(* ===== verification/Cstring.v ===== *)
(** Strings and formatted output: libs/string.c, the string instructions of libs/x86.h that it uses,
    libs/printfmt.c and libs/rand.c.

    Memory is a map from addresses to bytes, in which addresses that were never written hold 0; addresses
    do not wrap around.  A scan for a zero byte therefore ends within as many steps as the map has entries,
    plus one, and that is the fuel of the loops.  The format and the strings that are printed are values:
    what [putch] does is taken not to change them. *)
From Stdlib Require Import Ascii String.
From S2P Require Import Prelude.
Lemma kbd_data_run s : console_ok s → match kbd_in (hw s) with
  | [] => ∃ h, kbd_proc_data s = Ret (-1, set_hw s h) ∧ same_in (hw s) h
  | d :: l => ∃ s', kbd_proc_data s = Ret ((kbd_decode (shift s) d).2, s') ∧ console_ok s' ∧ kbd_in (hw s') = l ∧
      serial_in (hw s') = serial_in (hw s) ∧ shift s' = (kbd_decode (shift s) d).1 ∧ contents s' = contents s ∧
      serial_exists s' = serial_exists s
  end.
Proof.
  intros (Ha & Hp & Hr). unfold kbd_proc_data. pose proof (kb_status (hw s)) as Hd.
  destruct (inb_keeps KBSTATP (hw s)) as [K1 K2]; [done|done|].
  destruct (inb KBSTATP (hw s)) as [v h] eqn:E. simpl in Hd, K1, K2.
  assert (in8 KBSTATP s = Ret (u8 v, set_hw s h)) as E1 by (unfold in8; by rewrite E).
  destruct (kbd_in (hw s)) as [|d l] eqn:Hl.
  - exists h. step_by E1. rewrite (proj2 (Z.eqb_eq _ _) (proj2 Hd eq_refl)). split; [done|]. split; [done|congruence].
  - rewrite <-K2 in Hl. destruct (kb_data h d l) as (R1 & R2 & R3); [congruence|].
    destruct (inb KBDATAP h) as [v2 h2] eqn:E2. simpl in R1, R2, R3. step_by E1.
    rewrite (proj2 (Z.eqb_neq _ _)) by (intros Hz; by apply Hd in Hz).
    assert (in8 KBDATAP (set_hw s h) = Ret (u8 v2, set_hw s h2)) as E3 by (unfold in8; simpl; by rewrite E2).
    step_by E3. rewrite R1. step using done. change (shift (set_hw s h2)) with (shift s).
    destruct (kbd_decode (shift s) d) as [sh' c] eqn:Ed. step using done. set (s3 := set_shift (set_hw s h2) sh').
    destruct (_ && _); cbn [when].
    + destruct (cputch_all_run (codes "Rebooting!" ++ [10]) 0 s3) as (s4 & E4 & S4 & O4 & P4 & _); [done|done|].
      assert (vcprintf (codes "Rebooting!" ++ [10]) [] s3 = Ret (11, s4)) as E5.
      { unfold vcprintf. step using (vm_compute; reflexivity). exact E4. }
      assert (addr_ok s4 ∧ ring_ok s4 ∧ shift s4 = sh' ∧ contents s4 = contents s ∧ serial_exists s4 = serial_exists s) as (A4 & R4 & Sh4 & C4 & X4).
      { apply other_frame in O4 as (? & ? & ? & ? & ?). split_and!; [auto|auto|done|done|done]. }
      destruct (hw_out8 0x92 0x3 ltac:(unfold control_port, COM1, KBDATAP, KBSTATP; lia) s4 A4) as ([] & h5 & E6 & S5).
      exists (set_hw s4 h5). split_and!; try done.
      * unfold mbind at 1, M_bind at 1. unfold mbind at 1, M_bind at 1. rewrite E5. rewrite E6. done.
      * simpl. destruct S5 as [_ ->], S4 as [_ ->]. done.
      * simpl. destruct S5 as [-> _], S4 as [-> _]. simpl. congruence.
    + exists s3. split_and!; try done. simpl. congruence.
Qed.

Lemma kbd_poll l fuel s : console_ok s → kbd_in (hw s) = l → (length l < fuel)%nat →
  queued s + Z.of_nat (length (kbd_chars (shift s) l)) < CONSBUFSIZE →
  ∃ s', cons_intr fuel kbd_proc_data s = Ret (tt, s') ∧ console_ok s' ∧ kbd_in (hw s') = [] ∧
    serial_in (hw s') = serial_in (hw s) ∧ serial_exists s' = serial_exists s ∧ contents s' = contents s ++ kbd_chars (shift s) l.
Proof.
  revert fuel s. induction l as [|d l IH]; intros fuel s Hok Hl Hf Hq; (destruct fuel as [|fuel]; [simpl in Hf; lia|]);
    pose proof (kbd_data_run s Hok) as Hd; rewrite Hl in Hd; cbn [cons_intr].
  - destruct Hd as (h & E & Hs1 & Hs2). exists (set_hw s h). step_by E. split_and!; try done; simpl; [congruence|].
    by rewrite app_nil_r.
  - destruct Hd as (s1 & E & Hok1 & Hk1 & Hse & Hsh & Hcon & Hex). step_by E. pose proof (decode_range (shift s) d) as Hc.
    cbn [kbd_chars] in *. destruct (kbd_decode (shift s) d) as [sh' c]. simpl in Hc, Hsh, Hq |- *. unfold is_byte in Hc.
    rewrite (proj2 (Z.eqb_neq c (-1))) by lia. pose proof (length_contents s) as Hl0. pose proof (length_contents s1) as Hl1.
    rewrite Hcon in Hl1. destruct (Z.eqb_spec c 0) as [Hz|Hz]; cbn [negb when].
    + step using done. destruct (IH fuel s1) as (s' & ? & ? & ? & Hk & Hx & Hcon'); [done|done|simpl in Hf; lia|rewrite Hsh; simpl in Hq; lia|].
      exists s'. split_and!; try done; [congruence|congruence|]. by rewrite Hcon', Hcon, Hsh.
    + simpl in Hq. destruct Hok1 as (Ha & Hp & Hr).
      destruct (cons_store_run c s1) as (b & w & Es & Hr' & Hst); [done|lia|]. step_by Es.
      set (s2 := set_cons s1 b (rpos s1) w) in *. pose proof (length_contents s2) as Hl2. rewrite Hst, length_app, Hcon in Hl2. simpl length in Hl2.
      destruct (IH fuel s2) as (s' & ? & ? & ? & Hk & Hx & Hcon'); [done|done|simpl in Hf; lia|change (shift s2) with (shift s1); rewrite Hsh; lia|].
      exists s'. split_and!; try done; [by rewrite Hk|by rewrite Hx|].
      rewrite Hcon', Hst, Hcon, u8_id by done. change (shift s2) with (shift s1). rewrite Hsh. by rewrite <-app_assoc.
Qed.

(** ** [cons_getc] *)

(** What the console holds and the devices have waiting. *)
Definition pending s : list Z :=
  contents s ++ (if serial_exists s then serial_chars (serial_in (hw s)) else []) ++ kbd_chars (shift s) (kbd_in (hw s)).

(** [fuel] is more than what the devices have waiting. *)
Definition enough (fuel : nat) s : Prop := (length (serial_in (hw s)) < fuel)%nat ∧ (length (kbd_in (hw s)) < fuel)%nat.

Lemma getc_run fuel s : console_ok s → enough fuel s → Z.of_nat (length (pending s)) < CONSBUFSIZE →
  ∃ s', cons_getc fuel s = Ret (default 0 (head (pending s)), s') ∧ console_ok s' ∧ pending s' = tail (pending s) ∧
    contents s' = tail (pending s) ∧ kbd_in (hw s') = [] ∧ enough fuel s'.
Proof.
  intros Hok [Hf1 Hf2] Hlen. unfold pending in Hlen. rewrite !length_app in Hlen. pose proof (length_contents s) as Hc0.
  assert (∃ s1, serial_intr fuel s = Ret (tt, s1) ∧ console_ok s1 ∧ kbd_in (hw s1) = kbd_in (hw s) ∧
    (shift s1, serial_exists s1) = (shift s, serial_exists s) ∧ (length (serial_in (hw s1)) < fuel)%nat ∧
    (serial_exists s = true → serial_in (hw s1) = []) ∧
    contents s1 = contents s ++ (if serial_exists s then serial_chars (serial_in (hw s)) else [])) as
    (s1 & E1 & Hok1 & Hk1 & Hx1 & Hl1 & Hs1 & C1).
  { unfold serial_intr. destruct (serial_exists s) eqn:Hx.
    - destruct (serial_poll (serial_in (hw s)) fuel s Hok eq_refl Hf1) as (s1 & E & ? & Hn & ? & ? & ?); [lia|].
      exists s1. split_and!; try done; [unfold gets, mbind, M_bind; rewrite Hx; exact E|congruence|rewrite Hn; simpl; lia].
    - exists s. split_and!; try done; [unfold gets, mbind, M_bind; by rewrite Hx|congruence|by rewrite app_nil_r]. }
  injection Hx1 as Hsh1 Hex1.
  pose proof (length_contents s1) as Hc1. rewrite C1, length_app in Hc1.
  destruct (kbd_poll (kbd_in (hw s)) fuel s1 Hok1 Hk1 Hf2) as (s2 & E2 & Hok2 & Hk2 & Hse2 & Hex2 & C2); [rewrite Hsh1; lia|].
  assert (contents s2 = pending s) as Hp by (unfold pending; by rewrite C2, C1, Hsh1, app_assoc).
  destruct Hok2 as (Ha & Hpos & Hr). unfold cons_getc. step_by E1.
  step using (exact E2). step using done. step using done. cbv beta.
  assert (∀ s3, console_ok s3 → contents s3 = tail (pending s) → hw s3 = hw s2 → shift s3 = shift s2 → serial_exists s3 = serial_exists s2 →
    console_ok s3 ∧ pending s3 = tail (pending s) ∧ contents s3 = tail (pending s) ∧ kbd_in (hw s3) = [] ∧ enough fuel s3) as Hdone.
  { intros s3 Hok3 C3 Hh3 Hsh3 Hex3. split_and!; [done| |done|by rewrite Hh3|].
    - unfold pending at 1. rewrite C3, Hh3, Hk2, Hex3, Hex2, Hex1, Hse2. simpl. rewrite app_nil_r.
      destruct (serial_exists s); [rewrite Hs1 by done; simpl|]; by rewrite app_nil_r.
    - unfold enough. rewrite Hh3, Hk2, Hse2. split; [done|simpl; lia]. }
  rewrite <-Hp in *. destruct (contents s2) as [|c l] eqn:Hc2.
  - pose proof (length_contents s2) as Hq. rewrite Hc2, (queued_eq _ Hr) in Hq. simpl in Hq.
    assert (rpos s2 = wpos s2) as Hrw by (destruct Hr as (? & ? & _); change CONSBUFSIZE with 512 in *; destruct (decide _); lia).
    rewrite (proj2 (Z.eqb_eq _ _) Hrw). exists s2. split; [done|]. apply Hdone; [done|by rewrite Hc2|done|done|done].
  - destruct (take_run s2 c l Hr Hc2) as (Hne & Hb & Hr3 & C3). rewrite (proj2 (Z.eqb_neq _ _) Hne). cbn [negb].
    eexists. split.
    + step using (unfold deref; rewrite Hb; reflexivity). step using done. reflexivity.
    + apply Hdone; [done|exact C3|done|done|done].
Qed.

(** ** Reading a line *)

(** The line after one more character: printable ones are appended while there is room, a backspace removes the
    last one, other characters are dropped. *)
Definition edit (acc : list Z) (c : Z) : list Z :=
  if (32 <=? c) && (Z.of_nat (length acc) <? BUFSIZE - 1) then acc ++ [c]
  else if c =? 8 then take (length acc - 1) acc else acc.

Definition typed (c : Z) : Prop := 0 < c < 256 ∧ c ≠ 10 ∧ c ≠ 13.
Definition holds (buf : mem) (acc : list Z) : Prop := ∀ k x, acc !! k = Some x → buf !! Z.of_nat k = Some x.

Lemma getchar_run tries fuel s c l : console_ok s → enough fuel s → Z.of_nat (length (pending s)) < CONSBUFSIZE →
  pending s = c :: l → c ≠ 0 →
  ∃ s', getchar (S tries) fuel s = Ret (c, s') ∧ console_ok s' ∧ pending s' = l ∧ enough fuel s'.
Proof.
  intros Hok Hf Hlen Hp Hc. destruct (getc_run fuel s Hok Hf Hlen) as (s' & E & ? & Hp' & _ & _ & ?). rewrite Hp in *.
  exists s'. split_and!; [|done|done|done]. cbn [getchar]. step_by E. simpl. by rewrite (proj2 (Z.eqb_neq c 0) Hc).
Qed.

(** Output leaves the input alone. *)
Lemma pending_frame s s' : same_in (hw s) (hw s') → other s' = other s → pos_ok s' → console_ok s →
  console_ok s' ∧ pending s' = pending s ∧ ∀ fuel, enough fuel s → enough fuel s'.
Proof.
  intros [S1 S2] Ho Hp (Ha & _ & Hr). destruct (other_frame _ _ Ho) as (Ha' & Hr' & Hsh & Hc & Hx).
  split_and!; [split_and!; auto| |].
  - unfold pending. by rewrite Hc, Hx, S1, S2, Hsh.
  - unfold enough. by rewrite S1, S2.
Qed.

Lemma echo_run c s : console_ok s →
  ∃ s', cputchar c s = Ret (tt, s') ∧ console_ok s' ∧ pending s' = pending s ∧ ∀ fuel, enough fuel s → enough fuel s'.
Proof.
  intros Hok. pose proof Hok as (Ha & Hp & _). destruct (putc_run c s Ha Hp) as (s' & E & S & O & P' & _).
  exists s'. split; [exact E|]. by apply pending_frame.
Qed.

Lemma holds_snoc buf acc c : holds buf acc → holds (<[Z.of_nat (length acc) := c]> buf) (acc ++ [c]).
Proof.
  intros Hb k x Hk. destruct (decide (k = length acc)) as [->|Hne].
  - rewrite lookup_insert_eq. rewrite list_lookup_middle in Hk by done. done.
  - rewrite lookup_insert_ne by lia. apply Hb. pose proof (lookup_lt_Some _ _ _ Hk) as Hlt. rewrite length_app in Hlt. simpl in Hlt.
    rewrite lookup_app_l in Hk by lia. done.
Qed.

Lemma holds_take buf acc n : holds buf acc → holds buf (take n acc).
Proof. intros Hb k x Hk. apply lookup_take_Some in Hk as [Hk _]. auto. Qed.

=====

■ **EXERCISE AIM**: Of the records above, copy each line that includes "holds".

■ **RESULT FOR THIS EXERCISE**:
(** What the console holds and the devices have waiting. *)
Definition holds (buf : mem) (acc : list Z) : Prop := ∀ k x, acc !! k = Some x → buf !! Z.of_nat k = Some x.
Lemma holds_snoc buf acc c : holds buf acc → holds (<[Z.of_nat (length acc) := c]> buf) (acc ++ [c]).
Lemma holds_take buf acc n : holds buf acc → holds buf (take n acc).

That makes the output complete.